Dans les Reflets de la Neckar

« Je ne puis me rappeler exactement le jour où je décidai qu’il fallait que Conrad devînt mon ami, mais je ne doute pas qu’il le deviendrait. Jusqu’à son arrivée, j’avais été sans ami. Il n’y avait pas, dans ma classe, un seul garçon qui répondît à mon romanesque idéal de l’amitié, pas un seul que j’admirais réellement, pour qui j’aurais volontiers donné ma vie et qui eût compris mon exigence d’une confiance, d’une abnégation et d’un loyalisme absolus. »

Avant de me plonger dans les premières lignes de ce petit livre, je l’imagine déjà comme l’une des belles histoires d’amitié de la littérature.
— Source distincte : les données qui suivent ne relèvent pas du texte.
Definition from_snapshot (b : bytes) : res MisraGries :=
  '(header, params, payload) ← read_snapshot b;
  _ ← fail_if (negb (sh_algorithm_id header =? MISRA_GRIES))
        (SnapshotError "not a misra-gries snapshot");
  let p := Reader_new params in
  '(capacity, p) ← r_u64 p;
  _ ← fail_if (capacity =? 0)
        (SnapshotError "misra-gries snapshot capacity must be positive");
  let r := Reader_new payload in
  '(total_weight, r) ← r_u64 r;
  '(updates, r) ← r_u64 r;
  '(n, r) ← r_u32 r;
  _ ← fail_if (capacity <? n)
        (SnapshotError "misra-gries snapshot counter count exceeds capacity");
  _ ← check_count r n (4 + 8);
  '(entries, r) ← read_n (Z.to_nat n) r_counter r;
  Ok {| mg_capacity := capacity; mg_hash := sh_hash header;
        mg_counters := insert_all entries;
        mg_total_weight := total_weight; mg_updates := updates |}.

#[export] Instance MisraGries_Sketch : Sketch MisraGries := {
  sk_update := add;
  sk_merge_from := merge_from;
  sk_reset := reset;
  sk_update_count := mg_updates;
  sk_compatibility := compatibility;
}.

(** ** Well-formedness *)

Record wf (s : MisraGries) : Prop := {
  wf_capacity : 0 < mg_capacity s;
  wf_size : len s <= mg_capacity s;
  wf_counts : ∀ k c, mg_counters s !! k = Some c → u64_ok c;
}.

Lemma min_value_spec m :
  m ≠ ∅ → ∃ v, min_value m = Some v ∧ (∃ k, m !! k = Some v) ∧
    ∀ k c, m !! k = Some c → v <= c.
Proof.
  intros Hm. unfold min_value. destruct (values m) as [|v vs] eqn:E.
  - exfalso. apply Hm, map_size_empty_iff. by rewrite <- length_values, E.
  - assert (∀ vs v, foldl Z.min v vs ∈ v :: vs ∧
      ∀ c, c ∈ v :: vs → foldl Z.min v vs <= c) as Hmin.
    { clear. induction vs as [|w vs IH]; intros v; cbn [foldl].
      - split; [by left|]. intros c [->|Hc]%elem_of_cons; [lia|set_solver].
      - destruct (IH (Z.min v w)) as [Hin Hle]. split.
        + apply elem_of_cons in Hin as [-> |Hin]; [|set_solver].
          destruct (Z.min_spec v w) as [[_ ->]|[_ ->]]; set_solver.
        + pose proof (Hle (Z.min v w) ltac:(by left)).
          intros c [->|[->|Hc]%elem_of_cons]%elem_of_cons; [lia|lia|].
          apply Hle. by right. }
    destruct (Hmin vs v) as [Hin Hle]. rewrite <- E in Hin.
    exists (foldl Z.min v vs). split_and!; [done|by apply elem_of_values|].
    intros k c Hk. apply Hle. rewrite <- E. apply elem_of_values. eauto.
Qed.

Lemma sort_unstable_value m i x :
  sort_unstable (values m) !! i = Some x → ∃ k : bytes, m !! k = Some x.
Proof.
  intros Hx. apply elem_of_values. apply (elem_of_sort_by Z.compare).
  apply list_elem_of_lookup. eauto.
Qed.

(** What one pass of the trimming loop achieves. *)
Lemma trim_step_spec capacity m :
  0 <= capacity → capacity < Z.of_nat (size m) →
  (∀ k c, m !! k = Some c → u64_ok c) →
  ∃ dec, trim_step capacity m = Ok (retain_pos (λ c, c - Z.min c dec) m) ∧ 0 <= dec ∧
    Z.of_nat (size (retain_pos (λ c, c - Z.min c dec) m)) <= capacity ∧
    msum (λ _ c, c) (retain_pos (λ c, c - Z.min c dec) m) + (capacity + 1) * dec
      <= msum (λ _ c, c) m.
Proof.
  intros Hcap Hsize Hok. set (n := Z.of_nat (size m)) in *.
  destruct (vec_get_ok (E := SketchError) (sort_unstable (values m)) (n - capacity - 1))
    as (dec & Hget & Hdec).
  { unfold zlen. rewrite length_sort_unstable, length_values. lia. }
  unfold trim_step. fold n. rewrite Hget. exists dec. split; [done|].
  assert (0 <= dec) as Hdec0.
  { destruct (sort_unstable_value _ _ _ Hdec) as [k Hk]. apply Hok in Hk. word_lia. }
  split; [done|]. split.
  - rewrite size_retain_pos.
    assert (count_if (λ c, (0 < c - Z.min c dec)%Z) (values m) +
      Z.to_nat (n - capacity - 1) < length (values m))%nat as Hc.
    { apply count_if_below; [|rewrite length_values; lia].
      intros j x Hj Hx. pose proof (sort_unstable_lookup_le _ _ _ _ _ Hj Hx Hdec). lia. }
    rewrite length_values in Hc. lia.
  - rewrite msum_retain_pos by lia. rewrite msum_sub.
    enough ((capacity + 1) * dec <= msum (λ _ c, Z.min c dec) m) by lia.
    transitivity (msum (λ _ c, if decide (¬ c < dec) then dec else 0) m).
    + rewrite (msum_indicator (λ c, ¬ c < dec)).
      assert (count_if (λ c, (c < dec)%Z) (values m) <= Z.to_nat (n - capacity - 1))%nat as Hc.
      { apply count_if_above. intros j x Hj Hx.
        pose proof (sort_unstable_lookup_le _ _ _ _ _ Hj Hdec Hx). lia. }
      pose proof (count_if_compl (λ c, c < dec) (values m)) as Hcc.
      rewrite length_values in Hcc. nia.
    + apply msum_le. intros k c Hk. apply Hok in Hk. case_decide; word_lia.
Qed.
(* ===== verification/SpaceSaving.v ===== *)
(** * SpaceSaving top-k  (crates/flowsketch-algos/src/space_saving.rs)

    The summary is an arena of slots, a hash index from key digests to slots
    (with collision buckets) and a binary min-heap of slot indices that mirrors
    itself into the slots.  Indices are [nat]s; every access panics out of
    range, as in the code.

    Proved, in two layers.  The arena, index and heap refine a finite map from
    keys to entries: no operation ever panics, and [add] and [merge_from] are
    the textbook operations on that map.  On the map, every history of updates
    and merges keeps [count - error <= truth <= count], counts that sum to at
    most the stream's total, and hence every heavy key. *)
From S2P Require Import Prelude Bytes Maps Heap Hash Sketch Snapshot F64.

Definition ALGORITHM : string := "spacesaving".

Record Entry := mkEntry { count : Z; error : Z }.
#[export] Instance Entry_eq_dec : EqDecision Entry.
Proof. solve_decision. Defined.
Definition guaranteed (e : Entry) : Z := count e -ʷ error e.

Record Slot := mkSlot {
  sl_key : bytes;
  sl_digest : Z;
  sl_entry : Entry;
  sl_heap_index : nat;
}.

Inductive IndexBucket :=
  | One (slot : nat)
  | Many (slots : list nat).
Definition sparse_limit (precision : Z) : Z :=
  Z.max (Z.shiftl 1 precision / (SPARSE_MEMORY_FRACTION * 8)) 1.

(** The register of a hash and the rank it is raised to. *)
Definition reg_index (precision hash : Z) : Z := Z.shiftr hash (64 - precision).
Definition rho (precision hash : Z) : Z :=
  Z.min (leading_zeros64 (shl64 hash precision) + 1) (64 - precision + 1).

Definition update_register (registers : list Z) (precision hash : Z) : res (list Z) :=
  let idx := reg_index precision hash in
  let rho := rho precision hash in
  r ← vec_get registers idx;
  if r <? rho then vec_set registers idx rho else Ok registers.

(** [hashes.binary_search(&hash)] on a sorted vector. *)
Definition binary_search (hashes : list Z) (hash : Z) : nat + nat :=
  if decide (hash ∈ hashes) then inl (length (filter (λ x, x < hash) hashes))
  else inr (length (filter (λ x, x < hash) hashes)).
(** [hashes.insert(position, hash)] *)
Definition insert_at (hashes : list Z) (position : nat) (hash : Z) : list Z :=
  take position hashes ++ hash :: drop position hashes.

Definition zero_registers (precision : Z) : list Z :=
  replicate (Z.to_nat (Z.shiftl 1 precision)) 0.

Definition update_all (precision : Z) (registers : list Z) (hashes : list Z)
    : res (list Z) :=
  foldM (λ r h, update_register r precision h) registers hashes.

Definition ensure_dense (precision : Z) (st : RegisterStorage) : res (list Z) :=
  match st with
  | Dense registers => Ok registers
  | Empty => update_all precision (zero_registers precision) []
  | Singleton hash => update_all precision (zero_registers precision) [hash]
  | Sparse hashes => update_all precision (zero_registers precision) hashes
  end.

Definition insert_hash (precision : Z) (st : RegisterStorage) (hash : Z)
    : res RegisterStorage :=
  let sparse_limit := sparse_limit precision in
  let dense :=
    registers ← ensure_dense precision st;
    registers ← update_register registers precision hash;
    Ok (Dense registers) in
  match st with
  | Empty => Ok (Singleton hash)
  | Singleton existing =>
      if existing =? hash then Ok st
      else if 1 <? sparse_limit then Ok (Sparse (sort_unstable [existing; hash]))
      else dense
  | Sparse hashes =>
      match binary_search hashes hash with
      | inl _ => Ok st
      | inr position =>
          if zlen hashes <? sparse_limit then Ok (Sparse (insert_at hashes position hash))
          else dense
      end
  | Dense registers =>
      registers ← update_register registers precision hash; Ok (Dense registers)
  end.

Definition insert (s : HyperLogLog) (key : bytes) : res HyperLogLog :=
  st ← insert_hash (hl_precision s) (hl_storage s) (hash64 key (seed (hl_hash s)));
  Ok {| hl_precision := hl_precision s; hl_hash := hl_hash s; hl_storage := st;
        hl_updates := hl_updates s +ʷ 1 |}.

Definition update (s : HyperLogLog) (key : bytes) (value : Z) : res HyperLogLog :=
  insert s key.

(** ** The estimator

    The correction loops stop when an addition no longer changes the sum;
    [None] means that the fuel ran out first. *)
Fixpoint sigma_loop (fuel : nat) (x z scale : f64) : option f64 :=
  match fuel with
  | O => None
  | S fuel =>
      let x := f_mul x x in
      let z' := f_add z (f_mul x scale) in
      let scale := f_add scale scale in
      if f_eqb z' z then Some z' else sigma_loop fuel x z' scale
  end.
Definition ertl_sigma (fuel : nat) (x : f64) : option f64 :=
  if f_eqb x f_one then Some f_infinity else sigma_loop fuel x x f_one.

Fixpoint tau_loop (fuel : nat) (x z scale : f64) : option f64 :=
  match fuel with
  | O => None
  | S fuel =>
      let x := f_sqrt x in
      let scale := f_mul scale (f_lit 1 2) in
      let z' := f_sub z (f_mul (f_sq (f_sub f_one x)) scale) in
      if f_eqb z' z then Some (f_div z' (f64_of_Z 3)) else tau_loop fuel x z' scale
  end.
Definition ertl_tau (fuel : nat) (x : f64) : option f64 :=
  if f_eqb x f_zero || f_eqb x f_one then Some f_zero
  else tau_loop fuel x (f_sub f_one x) f_one.

Definition ALPHA_INFINITY : f64 := f_lit 7213475204444817 10000000000000000.

(** [counts[register] += 1] for every register. *)
Definition register_counts (registers : list Z) : res (list Z) :=
  foldM (λ counts r, c ← vec_get counts r; vec_set counts r (c +ʷ 1))
    (replicate 66 0) registers.

(** [for rank in (1..=q).rev() { denominator = 0.5 * (denominator + counts[rank]) }] *)
Definition rank_sum (counts : list Z) (q : Z) (denominator : f64) : res f64 :=
  foldM (λ d rank, c ← vec_get counts rank;
          Ok (f_mul (f_lit 1 2) (f_add d (f64_of_Z c))))
    denominator (reverse (seqZ 1 q)).
(** The key bound holds on every history of insertions, merges and restored
    snapshots, and the eviction heap holds exactly one candidate per tracked
    key.  An insertion always returns with its key tracked, evicting first when
    the map is full, provided that the estimators of the tracked sketches
    converge. *)
Lemma hllmap_bounded (fuel : nat) max_keys precision h s l :
  built (hm_init fuel max_keys precision h) (hm_upd fuel) (hm_mrg fuel) s l →
  len s <= max_keys ∧ length (hm_eviction s) = size (hm_map s) ∧
  (∀ k, k ∈ ec_key <$> hm_eviction s ↔ is_Some (hm_map s !! k)) ∧
  ∀ key item, estimable fuel (hm_map s) →
    ∃ s', insert fuel s key item = Ok s' ∧ is_Some (hm_map s' !! key) ∧ len s' <= max_keys.
Proof.
  intros (Hw & Hb & E1 & _)%hm_history. unfold bounded in Hb. rewrite E1 in Hb.
  split; [done|]. split; [by apply heap_ok_length, Hw|]. split; [apply Hw|].
  intros key item He. rewrite <- E1 in Hb.
  destruct (hm_insert_spec fuel s key item Hw Hb) as [(s' & Hs' & _ & Hb' & (P1 & _) & _ & Hk)|[_ Hn]];
    [|done].
  exists s'. split_and!; try done. unfold bounded in Hb'. rewrite P1, E1 in Hb'. done.
Qed.

Definition blank : HllMap := run_or (mkHllMap 1 4 HashSpec_default ∅ [] 0 0) (new 2 4 HashSpec_default).
(** Three keys in a map of two: one is evicted. *)
Definition feed : list (bytes * bytes) := [([1], [10]); ([2], [20]); ([1], [10]); ([3], [30])].
Definition three : HllMap := foldl (λ s p, run_or s (insert 64 s p.1 p.2)) blank feed.

Lemma three_history :
  built (hm_init 64 2 4 HashSpec_default) (hm_upd 64) (hm_mrg 64) three feed.
Proof.
  apply (built_upd _ _ _ (foldl (λ s p, run_or s (insert 64 s p.1 p.2)) blank (take 3 feed)) (take 3 feed) ([3], [30]));
    [|by vm_compute].
  apply (built_upd _ _ _ (foldl (λ s p, run_or s (insert 64 s p.1 p.2)) blank (take 2 feed)) (take 2 feed) ([1], [10]));
    [|by vm_compute].
  apply (built_upd _ _ _ (foldl (λ s p, run_or s (insert 64 s p.1 p.2)) blank (take 1 feed)) (take 1 feed) ([2], [20]));
    [|by vm_compute].
  apply (built_upd _ _ _ blank [] ([1], [10])); [|by vm_compute].
  apply built_init. split; [by range_tac|by left].
Qed.

Lemma hllmap_bounded_witness : len three <= 2 ∧ hm_evicted_keys three = 1.
Proof.
  destruct (hllmap_bounded 64 2 4 HashSpec_default three feed three_history) as [H _].
  split; [exact H|]. vm_compute. reflexivity.
Defined.

(** Eviction terminates and removes a minimum.  On every reachable, non-empty
    map whose estimators converge, the lazy refresh loop ends, exactly one key
    is removed, every other key keeps its sketch, and the evicted key's current
    estimate is at most every cached estimate that remains. *)
Lemma hllmap_evicts_minimum (fuel : nat) max_keys precision h s l :
  built (hm_init fuel max_keys precision h) (hm_upd fuel) (hm_mrg fuel) s l →
  hm_map s ≠ ∅ → estimable fuel (hm_map s) →
  ∃ s' k c, evict_smallest fuel s = Ok s' ∧ evicted fuel s s' k c.
Proof.
  intros (Hw & _)%hm_history Hne He.
  destruct (evict_spec fuel s Hw Hne) as [(s' & k & c & Hs' & _ & Hev)|[_ Hn]]; [eauto|done].
Qed.

Lemma three_estimable : estimable 64 (hm_map three).
Proof.
  intros k sl Hk.
  assert (map_Forall (λ _ sl, is_ok (card 64 (sl_hll sl)) = true) (hm_map three)) as H
    by (apply (bool_decide_unpack _); vm_compute; exact I).
  specialize (H k sl Hk). cbn in H. destruct (card 64 (sl_hll sl)); [eauto|done..].
Qed.

Lemma hllmap_evicts_minimum_witness : ∃ s', evict_smallest 64 three = Ok s'.
Proof.
  destruct (hllmap_evicts_minimum 64 2 4 HashSpec_default three feed three_history)
    as (s' & k & c & H & _); [vm_compute; discriminate|apply three_estimable|exists s'; exact H].
Defined.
Hans et Conrad, deux amis fidèles pour la vie. Hans Schwarz est juif, mais bon peu importe, vit dans un univers plutôt bourgeois. A 16 ans, au lycée Karl Alexander Gymnasium de Stuttgart, il ne brille pas plus que ses camarades, mais se fait remarquer par sa solitude. Si les autres le méprisent par moment, il n’en fait guère une affaire personnelle et laisse couler les guerres personnelles comme l’eau de la Neckar qui traverse majestueusement la ville.

Un matin comme tous les autres, ou presque, le soleil plonge la ville dans les reflets de sa Neckar. Ce matin, un nouvel élève entre en scène, Conrad Graf von Hohenfels, une tête d’un blond princier, la noblesse dans ses vêtements et dans son maintien. Une cour s’affaire autour de lui à la cour de récréation, mais il n’en semble guère touché par ses marques de fausses attentions, conscient de son statut familial et de la noblesse de son sang.